Like the time I got bangs in kindergarten because Swift had bangs, disregarding the fact that my face shape does not suit the hairstyle.

Her seventh and most recent album, Lover, released on Aug. 23, and I currently have it on repeat.

Over half of the 18 songs on the album are reminiscent of Swift’s usual pop style and follow her conventional theme of relationships.

In comparison to her last album, 2017’s Reputation, Lover is more mellow and less edgy, with more and more songs sounding similar to the rest of the 2019 pop scene. 

Swift’s voice in “I Forgot That You Existed” and “I Think He Knows” follows a similar staccato cadence, and “ME!” sounds straight out of the Trolls soundtrack even with the addition of Panic! at the Disco artist Brendon Urie.

Despite the familiarity of most songs off Lover, a few standouts break the rules of 2019 pop because of their use of unorthodox instruments.

“False God” is the best example of this.

Its unmistakable, short introduction instrumental brings the listener back in time to a 1920s jazz club as the notes of a saxophone float out of the speakers. 

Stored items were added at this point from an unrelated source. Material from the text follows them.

(** * shadowAI hub (server.js): pairing store, history store, relay, orchestrator

    A shallow embedding of the coordination hub in [server.js] and the
    properties its specification states about it.

    Conventions of the embedding.
    - A JavaScript string is a [string]; every character stands for one
      code unit below 256.
    - The module-level object [pairs] is an object literal, or what
      [savePairs] wrote and [loadPairs] read back: its own properties are a
      finite map from device ids to edge lists.  Reading [pairs[id]] finds
      the own list, or a member inherited from [Object.prototype] when [id]
      names one, or nothing; a call that meets an inherited member throws,
      and the store is then as the statements before the throw left it.
    - Values produced by [JSON.parse] are terms of [json]; [JSON.parse] and
      [JSON.stringify] themselves are library code and enter as parameters.
    - The disk is a finite map from paths to file contents; directories are
      not represented ([mkdirSync] has no observable effect here), and disk
      operations do not fail.
    - Every handler is a function from the hub state to the new state and the
      list of effects it issued, in program order.  Node runs a handler to
      its next [await] without interleaving; a handler that awaits the AI
      backend is therefore cut at the [await] into a part before and a part
      after, and the outcome of the backend is an input of the second part.
    - An exception that a handler does not catch ends it; it is recorded as
      the handler's last effect, and the state is as the statements before
      the throw left it.
    - socket.io delivers [io.emit] to every connection, [socket.emit] to the
      socket of the handler, and [io.to(id).emit] to the room [id]; a socket is
      in the room of its own id and the hub joins no other room. *)

From Stdlib Require Import ZArith Ascii String List Bool Lia DecimalString.
From stdpp Require Import gmap strings list fin_maps.
Import ListNotations.
Open Scope string_scope.
Open Scope list_scope.

(** String concatenation ([+] on JavaScript strings, template literals). *)
Infix "+:+" := String.append (at level 60, right associativity).

(* ===================================================================== *)
(** ** Pairing store ([pairs], [addPair], [removePair]) *)
(* ===================================================================== *)

Module PairingStore.

(** One entry of an adjacency list: [{ id: partnerDeviceId, name: partnerName }]. *)
Record Edge := mkEdge { id : string; name : string }.

(** [let pairs = {}]: the own properties of the object, device id -> list of
    edges. *)
Abbreviation Pairs := (gmap string (list Edge)).

(** The names an object literal inherits from [Object.prototype]. *)
Definition inherited (k : string) : bool :=
  existsb (String.eqb k)
    ["constructor"; "__defineGetter__"; "__defineSetter__"; "hasOwnProperty";
     "__lookupGetter__"; "__lookupSetter__"; "isPrototypeOf";
     "propertyIsEnumerable"; "toString"; "valueOf"; "__proto__";
     "toLocaleString"].

(** What [pairs[k]] reads: an own list, a member inherited from
    [Object.prototype] (a function, or the prototype itself for [__proto__]:
    truthy, and without [find] or [filter]), or [undefined]. *)
Inductive Slot :=
| Own (l : list Edge)
| Member
| Absent.

Definition slot (k : string) (m : Pairs) : Slot :=
  match m !! k with
  | Some l => Own l
  | None => if inherited k then Member else Absent
  end.

(** How a call ends: it returns, or a [TypeError] leaves it. *)
Inductive Outcome :=
| Returned
| Threw (msg : string).

(** [l.find(p => p.id === x)] is not [undefined]. *)
Definition finds (x : string) (l : list Edge) : bool :=
  existsb (fun p => String.eqb (id p) x) l.

(** [l.filter(p => p.id !== x)]. *)
Definition without (x : string) (l : list Edge) : list Edge :=
  List.filter (fun p => negb (String.eqb (id p) x)) l.

(** [if (!pairs[k]) pairs[k] = [];] (an array, even empty, is truthy, and so
    is an inherited member). *)
Definition ensure (k : string) (m : Pairs) : Pairs :=
  match slot k m with
  | Absent => <[k := []]> m
  | Own _ | Member => m
  end.

(** [if (!pairs[k].find(p => p.id === peer)) pairs[k].push({ id: peer, name: nm });]
    [None] when the call of [find] throws: an inherited member has none.
    The slot is not [undefined] whenever this runs (it follows [ensure]). *)
Definition push_new (k peer nm : string) (m : Pairs) : option Pairs :=
  match slot k m with
  | Own l => Some (if finds peer l then m else <[k := l ++ [mkEdge peer nm]]> m)
  | Member | Absent => None
  end.

(** [if (pairs[k]) pairs[k] = pairs[k].filter(p => p.id !== peer);]
    [None] when the call of [filter] throws. *)
Definition drop_edge (k peer : string) (m : Pairs) : option Pairs :=
  match slot k m with
  | Own l => Some (<[k := without peer l]> m)
  | Member => None
  | Absent => Some m
  end.

(** [addPair(idA, nameA, idB, nameB)], statement by statement: the store it
    leaves and how it ends.  The closing [savePairs()] is reached when
    nothing threw; it writes the map to disk and leaves [pairs] as it is. *)
Definition addPair (idA nameA idB nameB : string) (m : Pairs) : Pairs * Outcome :=
  let m1 := ensure idA m in
  let m2 := ensure idB m1 in
  match push_new idA idB nameB m2 with
  | None => (m2, Threw "pairs[idA].find is not a function")
  | Some m3 =>
      match push_new idB idA nameA m3 with
      | None => (m3, Threw "pairs[idB].find is not a function")
      | Some m4 => (m4, Returned)
      end
  end.

(** [removePair(idA, idB)], in the same way. *)
Definition removePair (idA idB : string) (m : Pairs) : Pairs * Outcome :=
  match drop_edge idA idB m with
  | None => (m, Threw "pairs[idA].filter is not a function")
  | Some m1 =>
      match drop_edge idB idA m1 with
      | None => (m1, Threw "pairs[idB].filter is not a function")
      | Some m2 => (m2, Returned)
      end
  end.

(** The edge list stored for a device: the own list of [pairs[k]], or none. *)
Definition edgesOf (k : string) (m : Pairs) : list Edge :=
  match m !! k with
  | Some l => l
  | None => []
  end.
(** * The Cox-Ingersoll-Ross path generator of pfhedge ([generate_cir])

    A shallow embedding of [src/pfhedge/stochastic/cir.py] and the proofs of
    the properties its specification states.

    - The element type of the tensors (the [dtype]) is abstract: a type [F]
      with the arithmetic the source uses ([Elem]).  The program and every
      structural property are stated for any such [F].
    - Tensors are the ranks the source handles: a rank-0 or rank-1 tensor
      ([Tensor]) for the parameters and the columns, a rank-2 tensor
      ([Tensor2]) for the grid and the two arrays of draws.  Broadcasting and
      its failure are written out.
    - Python exceptions are the [Raise] results of an error monad; torch's
      random generator is a state threaded through [generate_cir], and the
      memory [torch.empty] returns holds arbitrary elements.
    - The formulas of the specification are a second set of definitions
      ([spec_next] and those it is made of), on the elements of one path,
      compared with the tensor program.
    - Numbers are [xreal]: the reals with the IEEE special values nan, +inf
      and -inf.  Where special values alone decide (sigma = 0, nan,
      kappa = 0, psi <= 0) the arithmetic is the exact one ([xreal_elem]),
      which computes there what every floating-point format computes.  The
      sign of the entries depends on rounding and is settled in the rounded
      arithmetic of an arbitrary format ([float_elem]), of which the exact
      arithmetic is the member without rounding.
    - The last part goes beyond the specification: every outcome of a call,
      the grid in closed form and what an entry depends on, nan, kappa = 0
      and psi <= 0, and the continuation of a simulation from one of its
      columns. *)

From Stdlib Require Import ZArith QArith Reals Lia Lra.
From Stdlib Require Import Qreals FunctionalExtensionality.
From stdpp Require Import base option list.

Set Default Proof Using "Type".

(** ** Errors *)

(** The exceptions the function can raise: [IndexError] (a subscript out of
    range), and torch's [RuntimeError] in its two forms, a failed broadcast
    ([ShapeMismatch]) and a negative size given to [torch.empty]. *)
Inductive PyError : Type :=
  | IndexError
  | ShapeMismatch
  | NegativeDimension.

Inductive result (A : Type) : Type :=
  | Ok (a : A)
  | Raise (e : PyError).
Arguments Ok {A} a.
Arguments Raise {A} e.

#[export] Instance result_ret : MRet result := fun A a => Ok a.
#[export] Instance result_bind : MBind result := fun A B k r =>
  match r with
  | Ok a => k a
  | Raise e => Raise e
  end.

(** ** The element type *)

(** What the source asks of the elements of a tensor of the chosen dtype.
    [f_lit q] is the Python literal [q] converted to the dtype. *)
Class Elem (F : Type) : Type := {
  f_lit : Q -> F;
  f_add : F -> F -> F;
  f_sub : F -> F -> F;
  f_mul : F -> F -> F;
  f_div : F -> F -> F;
  f_neg : F -> F;
  f_sqr : F -> F;          (* x ** 2 *)
  f_exp : F -> F;
  f_log : F -> F;
  f_sqrt : F -> F;
  f_le : F -> F -> bool;   (* x <= y *)
  f_gt : F -> F -> bool    (* x > y *)
}.

(** The one law of comparisons the regime split relies on: an element that is
    [>] another is not [<=] it (IEEE comparisons satisfy it, nan included). *)
Class ElemOrder (F : Type) `{Elem F} : Prop :=
  f_gt_not_le : forall x y : F, f_gt x y = true -> f_le x y = false.

(** ** Tensors of rank 0 and 1, with broadcasting *)

Inductive Tensor (A : Type) : Type :=
  | T0 (x : A)             (* shape () *)
  | T1 (l : list A).       (* shape (length l,) *)
Arguments T0 {A} x.
Arguments T1 {A} l.

Definition tmap {A B} (f : A -> B) (t : Tensor A) : Tensor B :=
  match t with
  | T0 x => T0 (f x)
  | T1 l => T1 (f <$> l)
  end.

(** An elementwise binary operation.  Shapes () broadcast against anything;
    two rank-1 shapes must be equal, or one of them must be (1,). *)
Definition map2 {A B C} (f : A -> B -> C) (a : Tensor A) (b : Tensor B)
  : result (Tensor C) :=
  match a, b with
  | T0 x, T0 y => Ok (T0 (f x y))
  | T0 x, T1 l => Ok (T1 (f x <$> l))
  | T1 l, T0 y => Ok (T1 ((fun x => f x y) <$> l))
  | T1 l1, T1 l2 =>
      if decide (length l1 = length l2) then Ok (T1 (zip_with f l1 l2))
      else match l1, l2 with
           | [x], _ => Ok (T1 (f x <$> l2))
           | _, [y] => Ok (T1 ((fun x => f x y) <$> l1))
           | _, _ => Raise ShapeMismatch
           end
  end.

(** The value a tensor contributes to path [j] once broadcast against the
    path dimension. *)
Definition at_path {A} (t : Tensor A) (j : nat) : option A :=
  match t with
  | T0 x => Some x
  | T1 [x] => Some x
  | T1 l => l !! j
  end.

(** A shape that broadcasts against (n,) without changing it. *)
Definition broadcastable {A} (n : nat) (t : Tensor A) : Prop :=
  match t with
  | T0 _ => True
  | T1 l => length l = n \/ length l = 1
  end.

#[export] Instance broadcastable_dec {A} n (t : Tensor A) :
  Decision (broadcastable n t).
Proof. destruct t; simpl; apply _. Defined.

(** ** Tensors of rank 2 *)

Record Tensor2 (A : Type) : Type := mkTensor2 {
  t2_shape : nat * nat;          (* (rows, columns) *)
  t2_rows : list (list A)
}.
Arguments mkTensor2 {A} _ _.
Arguments t2_shape {A} _.
Arguments t2_rows {A} _.

Definition tabulate2 {A} (n t : nat) (f : nat -> nat -> A) : Tensor2 A :=
  mkTensor2 (n, t) ((fun j => f j <$> seq 0 t) <$> seq 0 n).

(** [x[:, i]] *)
Definition col_get {A} (x : Tensor2 A) (i : nat) : result (Tensor A) :=
  if decide (i < (t2_shape x).2) then
    match mapM (fun row : list A => row !! i) (t2_rows x) with
    | Some l => Ok (T1 l)
    | None => Raise IndexError
    end
  else Raise IndexError.

(** [x[:, i] = val]: the index is checked first, then [val] is broadcast to
    the column. *)
Definition col_set {A} (x : Tensor2 A) (i : nat) (val : Tensor A)
  : result (Tensor2 A) :=
  if decide (i < (t2_shape x).2) then
    match val with
    | T0 a => Ok (mkTensor2 (t2_shape x) (<[i:=a]> <$> t2_rows x))
    | T1 l =>
        if decide (length l = (t2_shape x).1) then
          Ok (mkTensor2 (t2_shape x)
                (zip_with (fun row a => <[i:=a]> row) (t2_rows x) l))
        else match l with
             | [a] => Ok (mkTensor2 (t2_shape x) (<[i:=a]> <$> t2_rows x))
             | _ => Raise ShapeMismatch
             end
    end
  else Raise IndexError.

(** The entry at row [j], column [i]. *)
Definition cell {A} (x : Tensor2 A) (j i : nat) : option A :=
  t2_rows x !! j ≫= fun row => row !! i.

(** ** [for i in xs: s = body(s, i)] with exceptions *)

Fixpoint for_each {S} (body : S -> nat -> result S) (xs : list nat) (s : S)
  : result S :=
  match xs with
  | [] => Ok s
  | i :: xs => s' ← body s i; for_each body xs s'
  end.

(** ** torch's random generator *)

(** [randn_like g (n, t)] and [rand_like g (n, t)] are the samples of an
    n x t array of standard normal, resp. uniform [0,1), draws taken from the
    generator in state [g] (the sample of row [j], column [i], as a function
    of [j] and [i]), with the state of the generator afterwards. *)
Class Generator (F G : Type) : Type := {
  randn_like : G -> nat * nat -> (nat -> nat -> F) * G;
  rand_like : G -> nat * nat -> (nat -> nat -> F) * G
}.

Take an accidental nap while listening to the song and flappers will most definitely make an appearance in your dreams. 

The rest of “False God” is more of a modern take on smooth jazz in the best way possible despite its lack of variability within the verses or beat in general.

“It’s Nice to Have a Friend” also has the ability to transport listeners.

Taken that same day in 2010, kindergarten eyes peak at the camera from behind bangs.

The strong presence of steel drums throughout the song changes the setting of my accidental-nap dream to a New York subway station, where the everyday routines of a Brooklyn commuter are interrupted by a reminder of their exciting, innocent, wonder-filled childhood. 

Or maybe to the Caribbean where I lie on the beach next to my buddy Sebastian the crab from The Little Mermaid.

“Cruel Summer,” on the other hand, does not stand out for its use of an interesting instrument but rather for the intensity Swift constructs with her words.

Swift shouting “He looks up, grinning like a devil” has enough zeal to make you choke on the sip of water you happened to be taking at the exact moment the line played.

To make you nick yourself shaving in the shower.

To wake you up from that accidental nap.

“Death by a Thousand Cuts” is also fueled by passion, as Swift uses her mature vocal chops to emphasize “My time, my wine, my spirit, my trust/tryin’ ta find a part of me you didn’t take up.”

That line is enough to send you over the edge of crying after a bad day.

No matter how similar the piano track of “Death by a Thousand Cuts” is to “1000 Miles” by Vanessa Carlton, Swift stays relevant by being relatable.

By using unconventional instruments and emotion in her songs, Swift allows listeners to channel their personal troubles and tribulations, even if the message they interpret is not the one she originally intended. 

Her ability to transport her audience and make them feel what she feels is unparalleled in the world of 2019 pop, with or without bangs.

Correction: Lyrics from “Cruel Summer” were originally misquoted. The information has since been updated, and Aquila regrets the error.